Do you spit out blood with your toothpaste when you brush your teeth?  Are your gums swollen and red no matter how much you brush?  You may have gingivitis.


Gingivitis is inflammation of the tissue surrounding the teeth.  It can be acute or chronic and is a response to bacteria on the teeth. The capillaries in the gums dilate, and lymphocytes (white blood cells) move to the area to fight the bacteria. In the early stages, the inflammation has not affected the tooth-supporting bone.  As the disease progresses, the gums turn from pink to bright red and then to dark red or purple.  Gingivitis may also indicate a systemic disease.

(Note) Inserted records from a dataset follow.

(* ===== verification/Seal.v ===== *)
(** * The signing side of the ledger interface

    What the components that also sign records, verify receipts and compare
    journal tips rely on ([fp.sign], [fp.verify], [fp.checkpoint],
    [fp.signed_at]); the signed journals discharge the laws. *)

From S2P Require Import Prelude Sha256 Base64 Wire Origin Journal JournalSpec Ledger.
Local Open Scope Z_scope.

Class Sealed (S : Type) := {
  checkpoint : S → string → res pyexn (Z * string);
  signed_at : S → string → Z → res pyexn json;
  sign : S → json → res pyexn (json * S);
  verify : S → json → res pyexn bool;
}.

(** [sound]: the store's key material is complete. *)
Class SealedLaws (S : Type) `{Ledger S, Sealed S} := {
  sound : S → Prop;
  checkpoint_journal : ∀ s name c t, checkpoint s name = Ok (c, t) →
    ∃ l, journal s name = Ok l ∧ c = Z.of_nat (length l) ∧ c <= MAX_ROWS;
  signed_at_journal : ∀ s name i row l, signed_at s name i = Ok row → journal s name = Ok l →
    verify s row = Ok true ∧ 0 <= i ∧ jget "record" row = l !! Z.to_nat i;
  checkpoint_tip : ∀ s name c t, checkpoint s name = Ok (c, t) → 0 < c →
    ∃ row, signed_at s name (c - 1) = Ok row ∧ digest row = Ok t;
  append_signed_at : ∀ s other name r x s' l i row, append s other r = Ok (x, s') → journal s name = Ok l →
    0 <= i < Z.of_nat (length l) → signed_at s' name i = Ok row → signed_at s name i = Ok row;
  append_reads : ∀ s name r x s', append s name r = Ok (x, s') → is_ok (journal s name) = true;
  sign_sound : ∀ s r x s', sound s → sign s r = Ok (x, s') →
    sound s' ∧ verify s' x = Ok true ∧ jget "record" x = Some r;
  sign_journal : ∀ s r x s' name l, sign s r = Ok (x, s') → journal s name = Ok l → journal s' name = Ok l;
  sign_verify : ∀ s r x s' y, sign s r = Ok (x, s') → verify s y = Ok true → verify s' y = Ok true;
  append_sound : ∀ s name r x s', sound s → append s name r = Ok (x, s') →
    sound s' ∧ verify s' x = Ok true;
  append_verify : ∀ s name r x s' y, append s name r = Ok (x, s') → verify s y = Ok true → verify s' y = Ok true;
}.

(** Once a store has its key, signing a record leaves every journal as it was. *)
Class SteadySeal (S : Type) `{Ledger S, Sealed S, !SteadyLaws S} :=
  sign_steady : ∀ s r x s', steady s → sign s r = Ok (x, s') → steady s' ∧ ∀ name, journal s' name = journal s name.

(** ** The signed journals implement it *)

Section signed.
Context `{ED : Ed25519, EDL : !Ed25519Laws}.
Variable retained_size : list json → Z.
Variables (writer : string * string) (fresh : string) (clock : Z → string).
Hypothesis writer_trusted : is_Some (TRUST writer.2).
Hypothesis fresh_size : byte_len fresh = 32.

Definition store_checkpoint (st : store) (name : string) : res pyexn (Z * string) :=
  '(c, t, _) ← Journal.checkpoint retained_size (cold st) name; Ok (c, t).
Definition store_signed_at (st : store) (name : string) (i : Z) : res pyexn json :=
  fst <$> Journal.signed_at retained_size (cold st) name i.
Definition store_sign (st : store) (record : json) : res pyexn (json * store) :=
  '(signed, i) ← Origin.sign (s_identity st) record writer fresh; Ok (signed, set_identity st i).

#[local] Instance signed_sealed : Sealed store := {
  checkpoint := store_checkpoint;
  signed_at := store_signed_at;
  sign := store_sign;
  verify st := store_verify (s_identity st);
}.

(** A verified state: the rows of the file and their chain. *)
Lemma cold_state_chain st name j st' : _state retained_size (cold st) name = Ok (j, st') →
  rows (s_files st !! name) = Ok (signed j) ∧ check_chain (s_identity st) 0 "" (signed j) = Ok (tip j) ∧
  filename st name = Ok name.
Proof.
  unfold _state. intros H. apply bind_Ok in H as (n & Hn & H).
  assert (n = name) as ->. { unfold filename in Hn. by res_inv. }
  simpl in H. apply bind_Ok in H as (vs & Hvs & H). apply bind_Ok in H as (t & Ht & H). by injection H as <- <-.
Qed.

Lemma chain_records i rows : ∀ index previous t, check_chain i index previous rows = Ok t →
  ∃ l, mapR (λ row, get_or (jget "record" row) KeyError) rows = Ok l ∧ length l = length rows ∧
    ∀ n row, rows !! n = Some row → store_verify i row = Ok true ∧ jget "record" row = l !! n.
Proof.
  induction rows as [|r rows IH]; intros index previous t Hc; [by exists []|].
  apply check_chain_cons in Hc as (d & (rec & Hr & Hv & _) & Hc).
  destruct (IH _ _ _ Hc) as (l & Hl & Hlen & Hrows). exists (rec :: l). simpl. rewrite Hr. simpl. rewrite Hl. simpl.
  split_and!; [done|by f_equal|]. intros [|n] row Hn; simpl in *; [|by apply Hrows]. by injection Hn as <-.
Qed.

Lemma rows_bound f vs : rows f = Ok vs → Z.of_nat (length vs) <= MAX_ROWS.
Proof.
  assert (Hl : ∀ lines total n vs, 0 <= n <= MAX_ROWS → rows_loop total n lines = Ok vs →
    n + Z.of_nat (length vs) <= MAX_ROWS).
  { induction lines as [|l lines IH]; simpl; intros total n ws Hn Hws; [injection Hws as <-; simpl; lia|].
    apply bind_Ok in Hws as ([] & _ & Hws). apply bind_Ok in Hws as ([] & Hr%require_Ok & Hws).
    apply bind_Ok in Hws as (v & _ & Hws). apply bind_Ok in Hws as ([] & _ & Hws).
    apply bind_Ok in Hws as (x & _ & Hws). apply bind_Ok in Hws as (k & Hk & [= <-]).
    rewrite negb_true_iff, !orb_false_iff, Z.leb_gt in Hr. destruct Hr as [[Hr _] _].
    apply IH in Hk; [|lia]. simpl length. lia. }
  unfold rows. destruct f as [f|]; [|intros [= <-]; by vm_compute].
  intros H%Hl; [lia|unfold MAX_ROWS; lia].
Qed.

Lemma signed_checkpoint_journal st name c t : store_checkpoint st name = Ok (c, t) →
  ∃ l, signed_journal retained_size st name = Ok l ∧ c = Z.of_nat (length l) ∧ c <= MAX_ROWS.
Proof.
  unfold store_checkpoint, Journal.checkpoint. intros H. apply bind_Ok in H as ([[c' t'] st'] & H & E).
  injection E as -> ->. apply bind_Ok in H as ([j st1] & Hj & [= <- <- <-]).
  destruct (cold_state_chain _ _ _ _ Hj) as (Hrows & Hchain & _).
  destruct (chain_records _ _ _ _ _ Hchain) as (l & Hl & Hlen & _). exists l. split_and!.
  - apply signed_journal_Ok. eauto.
  - by rewrite Hlen.
  - by eapply rows_bound.
Qed.

Lemma signed_signed_at st name i row l : store_signed_at st name i = Ok row →
  signed_journal retained_size st name = Ok l →
  store_verify (s_identity st) row = Ok true ∧ 0 <= i ∧ jget "record" row = l !! Z.to_nat i.
Proof.
  unfold store_signed_at, Journal.signed_at.
  intros H (j & st1 & Hj & Hl)%signed_journal_Ok. rewrite Hj in H. cbn [mbind res_bind] in H.
  unfold count in H. destruct (_ && _) eqn:Ei in H; [|done]. cbn [require mbind res_bind] in H.
  destruct (signed j !! Z.to_nat i) as [row'|] eqn:Er; [|done]. injection H as <-.
  destruct (cold_state_chain _ _ _ _ Hj) as (_ & Hchain & _).
  destruct (chain_records _ _ _ _ _ Hchain) as (l' & Hl' & _ & Hall).
  assert (l' = l) as -> by congruence. destruct (Hall _ _ Er) as [Hv Hr]. apply andb_true_iff in Ei as [Ei _]. zbool. by split_and!.
Qed.

Lemma sign_cold_journal st r x i name l : Origin.sign (s_identity st) r writer fresh = Ok (x, i) →
  signed_journal retained_size st name = Ok l → signed_journal retained_size (set_identity st i) name = Ok l.
Proof.
  intros (Hc & He & Hh)%sign_extends (j & st1 & Hj & Hl)%signed_journal_Ok. apply signed_journal_Ok.
  destruct (cold_state_chain _ _ _ _ Hj) as (Hrows & Hchain & Hname).
  unfold _state. change (filename (cold (set_identity st i)) name) with (filename st name). rewrite Hname.
  cbn [mbind res_bind]. simpl cache_get. simpl s_files. simpl s_identity. cbv iota. rewrite Hrows. cbn [mbind res_bind].
  rewrite (check_chain_extends _ i _ Hc He Hh _ _ _ Hchain). cbn [mbind res_bind]. eexists _, _. by split; [reflexivity|].
Qed.

Lemma chain_tip i rows : ∀ index previous t row, check_chain i index previous (rows ++ [row]) = Ok t → digest row = Ok t.
Proof.
  induction rows as [|r rows IH]; intros index previous t row Hc; apply check_chain_cons in Hc as (d & Hr & Hc).
  - injection Hc as <-. by destruct Hr as (? & ? & ? & ? & ? & ? & ?).
  - by apply IH in Hc.
Qed.

Lemma signed_checkpoint_tip st name c t : store_checkpoint st name = Ok (c, t) → 0 < c →
  ∃ row, store_signed_at st name (c - 1) = Ok row ∧ digest row = Ok t.
Proof.
  unfold store_checkpoint, Journal.checkpoint, store_signed_at, Journal.signed_at. intros H Hc.
  bind H as [[c' t'] st'] H'. injection H as -> ->. bind H' as [j st1] Hj. injection H' as <- <- <-.
  destruct (cold_state_chain _ _ _ _ Hj) as (_ & Hchain & _). rewrite Hj. cbn [mbind res_bind].
  destruct (signed j) as [|row rows _] eqn:E using rev_ind; [simpl in Hc; lia|].
  rewrite length_app in *. simpl length in *. exists row. split; [|by eapply chain_tip].
  unfold count. rewrite (proj2 (Z.leb_le 0 _)), (proj2 (Z.leb_le _ (_ - 1))) by lia. cbn [andb require mbind res_bind].
  replace (Z.to_nat (Z.of_nat (length rows + 1) - 1)) with (length rows) by lia.
  by rewrite lookup_app_r, Nat.sub_diag by lia.
Qed.

Lemma signed_append_signed_at st other name r x st' l i row :
  signed_append retained_size writer fresh clock st other r = Ok (x, st') → signed_journal retained_size st name = Ok l →
  0 <= i < Z.of_nat (length l) → store_signed_at st' name i = Ok row → store_signed_at st name i = Ok row.
Proof.
  intros (_ & _ & t & v & _ & Hf & _)%signed_append_Ok (j & st2 & Hj & Hl)%signed_journal_Ok Hi H. unfold store_signed_at, Journal.signed_at in *.
  destruct (_state _ (cold st') name) as [[j' st3]|] eqn:Hj'; [|done]. cbn [mbind res_bind] in H.
  unfold count in *. destruct (_ && _) in H; [|done]. cbn [require mbind res_bind] in H.
  destruct (signed j' !! Z.to_nat i) as [row'|] eqn:Er; [|done]. injection H as <-.
  destruct (cold_state_chain _ _ _ _ Hj') as (Hrows' & _ & _). destruct (cold_state_chain _ _ _ _ Hj) as (Hrows & _ & _).
  assert (∃ b, signed j' = signed j ++ b) as [b Hab].
  { rewrite Hf in Hrows'. destruct (decide (other = name)) as [->|Hne].
    - rewrite lookup_insert_eq in Hrows'. simpl in Hrows'. rewrite rows_files in Hrows.
      apply rows_loop_app in Hrows' as (a & b & Hab & Ha & _). rewrite Hrows in Ha. injection Ha as <-. by exists b.
    - rewrite lookup_insert_ne, Hrows in Hrows' by done. injection Hrows' as <-. exists []. by rewrite app_nil_r. }
  pose proof (mapR_length _ _ _ Hl) as Hlen. rewrite Hab, lookup_app_l in Er by lia.
  rewrite Hj. cbn [mbind res_bind].
  rewrite (proj2 (Z.leb_le 0 _)), (proj2 (Z.leb_le _ (_ - 1))) by lia. cbn [andb require mbind res_bind]. by rewrite Er.
Qed.

Lemma signed_append_reads st name r x st' : signed_append retained_size writer fresh clock st name r = Ok (x, st') →
  is_ok (signed_journal retained_size st name) = true.
Proof.
  intros (j & st1 & t & v & Hj & _)%signed_append_Ok. destruct (cold_state_chain _ _ _ _ Hj) as (_ & Hchain & _).
  destruct (chain_records _ _ _ _ _ Hchain) as (l & Hl & _).
  assert (signed_journal retained_size st name = Ok l) as -> by (apply signed_journal_Ok; eauto). done.
Qed.

(** The row is signed by the identity the store has afterwards. *)
Lemma append_signs st name r row st' : signed_append retained_size writer fresh clock st name r = Ok (row, st') →
  ∃ body, Origin.sign (s_identity st) body writer fresh = Ok (row, s_identity st').
Proof.
  unfold signed_append, Journal.append. intros H.
  apply bind_Ok in H as (n & _ & H). apply bind_Ok in H as ([j st1] & Hj & H).
  apply bind_Ok in H as (n' & _ & H). apply bind_Ok in H as ([row' i] & Hsign & H).
  apply bind_Ok in H as (w & _ & H). apply bind_Ok in H as ([] & _ & H). apply bind_Ok in H as ([] & _ & H).
  apply bind_Ok in H as (d & _ & H). injection H as -> <-. apply cold_state in Hj as (_ & _ & Hi).
  rewrite Hi in Hsign. eauto.
Qed.

#[local] Instance signed_sealed_laws :
  @SealedLaws store (signed_ledger retained_size writer fresh clock) signed_sealed.
Proof.
  unshelve refine {| sound st := identity_ok (s_identity st) |}.
  - apply signed_checkpoint_journal.
  - apply signed_signed_at.
  - apply signed_checkpoint_tip.
  - apply signed_append_signed_at.
  - apply signed_append_reads.
  - intros s r x s' Hs H. simpl in H. unfold store_sign in H. apply bind_Ok in H as ([y i] & H & [= -> <-]). simpl.
    destruct (sign_verifies _ _ _ _ _ _ Hs writer_trusted fresh_size H) as (? & ? & ? & _). done.
  - intros s r x s' name l H. simpl in H. unfold store_sign in H. apply bind_Ok in H as ([y i] & H & [= -> <-]).
    simpl. by eapply sign_cold_journal.
  - intros s r x s' y H. simpl in H. unfold store_sign in H. apply bind_Ok in H as ([z i] & H & [= -> <-]).
    simpl. destruct (sign_extends _ _ _ _ _ _ H) as (? & ? & ?). by apply store_verify_extends.
  - intros s name r x s' Hs H. apply append_signs in H as (body & Hsign).
    destruct (sign_verifies _ _ _ _ _ _ Hs writer_trusted fresh_size Hsign) as (? & ? & _). done.
  - intros s name r x s' y H. apply append_signs in H as (body & Hsign).
    destruct (sign_extends _ _ _ _ _ _ Hsign) as (? & ? & ?). by apply store_verify_extends.
Defined.

#[local] Instance signed_steady_seal :
  @SteadySeal store (signed_ledger retained_size writer fresh clock) signed_sealed (signed_steady_laws retained_size writer fresh clock).
Proof.
  intros s r x s' Hs H. simpl in *. unfold store_sign in H. apply bind_Ok in H as ([y i] & H & [= -> <-]).
  pose proof (Hs _ _ _ _ _ H) as ->. split; [exact Hs|]. intros name. by apply signed_journal_ext.
Qed.
End signed.

(** ** The ledger in memory, for examples: rows are unsigned records *)

Definition mem_row (record : json) : json := JObj [("record", record)]%string.

#[local] Existing Instances memory_ledger.

#[local] Instance memory_sealed : Sealed memory := {
  checkpoint m name :=
    n ← count (Z.of_nat (length (mem_records m name))) 0 MAX_ROWS;
    t ← match last (mem_records m name) with None => Ok ""%string | Some r => digest (mem_row r) end;
    Ok (n, t);
  signed_at m name i :=
    _ ← count i 0 MAX_ROWS;
    r ← get_or (mem_records m name !! Z.to_nat i) ValueError; Ok (mem_row r);
  sign m r := Ok (mem_row r, m);
  verify m x := Ok (match jget "record" x with Some _ => true | None => false end);
}.

#[local] Instance memory_sealed_laws : SealedLaws memory.
Proof.
  unshelve refine {| sound _ := True |}; simpl.
  - intros s name c t H. unfold count in H. res_inv. zbool. eauto.
  - intros s name i row l H [= <-]. unfold count in H. res_inv. zbool.
    match goal with E : _ !! _ = Some _ |- _ => rewrite E end. done.
  - intros s name c t H Hc. bind H as n Hn. bind H as t' Ht. injection H as -> ->.
    unfold count in *. bind Hn as [] Hr. apply require_Ok, andb_true_iff in Hr as [_ Hr]. injection Hn as <-. zbool.
    destruct (mem_records s name) as [|r l _] eqn:E using rev_ind; [simpl in Hc; lia|].
    rewrite last_snoc in Ht. exists (mem_row r). split; [|done]. rewrite length_app in *. simpl length in *.
    rewrite (proj2 (Z.leb_le 0 _)), (proj2 (Z.leb_le _ MAX_ROWS)) by lia. cbn [andb require mbind res_bind].
    replace (Z.to_nat (Z.of_nat (length l + 1) - 1)) with (length l) by lia.
    by rewrite lookup_app_r, Nat.sub_diag by lia.
  - intros s other name r x s' l i row [= <- <-] [= <-] Hi H. bind H as n Hn. rewrite Hn. cbn [mbind res_bind].
    unfold mem_records at 1 in H. rewrite assoc_assoc_set in H. destruct (String.eqb_spec name other) as [->|]; [|done].
    simpl in H. by rewrite lookup_app_l in H by lia.
  - done.
  - by intros s r x s' _ [= <- <-].
  - by intros s r x s' name l [= <- <-].
  - by intros s r x s' y [= <- <-].
  - by intros s name r x s' _ [= <- <-].
  - by intros s name r x s' y [= <- <-].
Defined.

#[local] Existing Instance memory_steady_laws.
#[local] Instance memory_steady_seal : SteadySeal memory.
Proof. by intros s r x s' _ [= <- <-]. Qed.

Treatment is aimed at removing the plaque and tartar that harbor the bacteria with dental instruments know as scalers or curettes.  All debris must be removed below the gumline to allow for healing.  This should be done by a dental professional trained in removing the tartar while not damaging the teeth.

Once the healing has begun, a regimen of brushing and flossing should be started.  The gums can be “massaged” by using a soft- bristle brush at a 45-degree angle to the tooth.  Flossing works best when done daily.  The floss should be slid up around the neck of each tooth making a “C” and moved back and forth or up and down.

If caught early, gingivitis can usually be cured.  If allowed to go on, gingivitis can lead to periodontal disease involving erosion of the bone surrounding the teeth.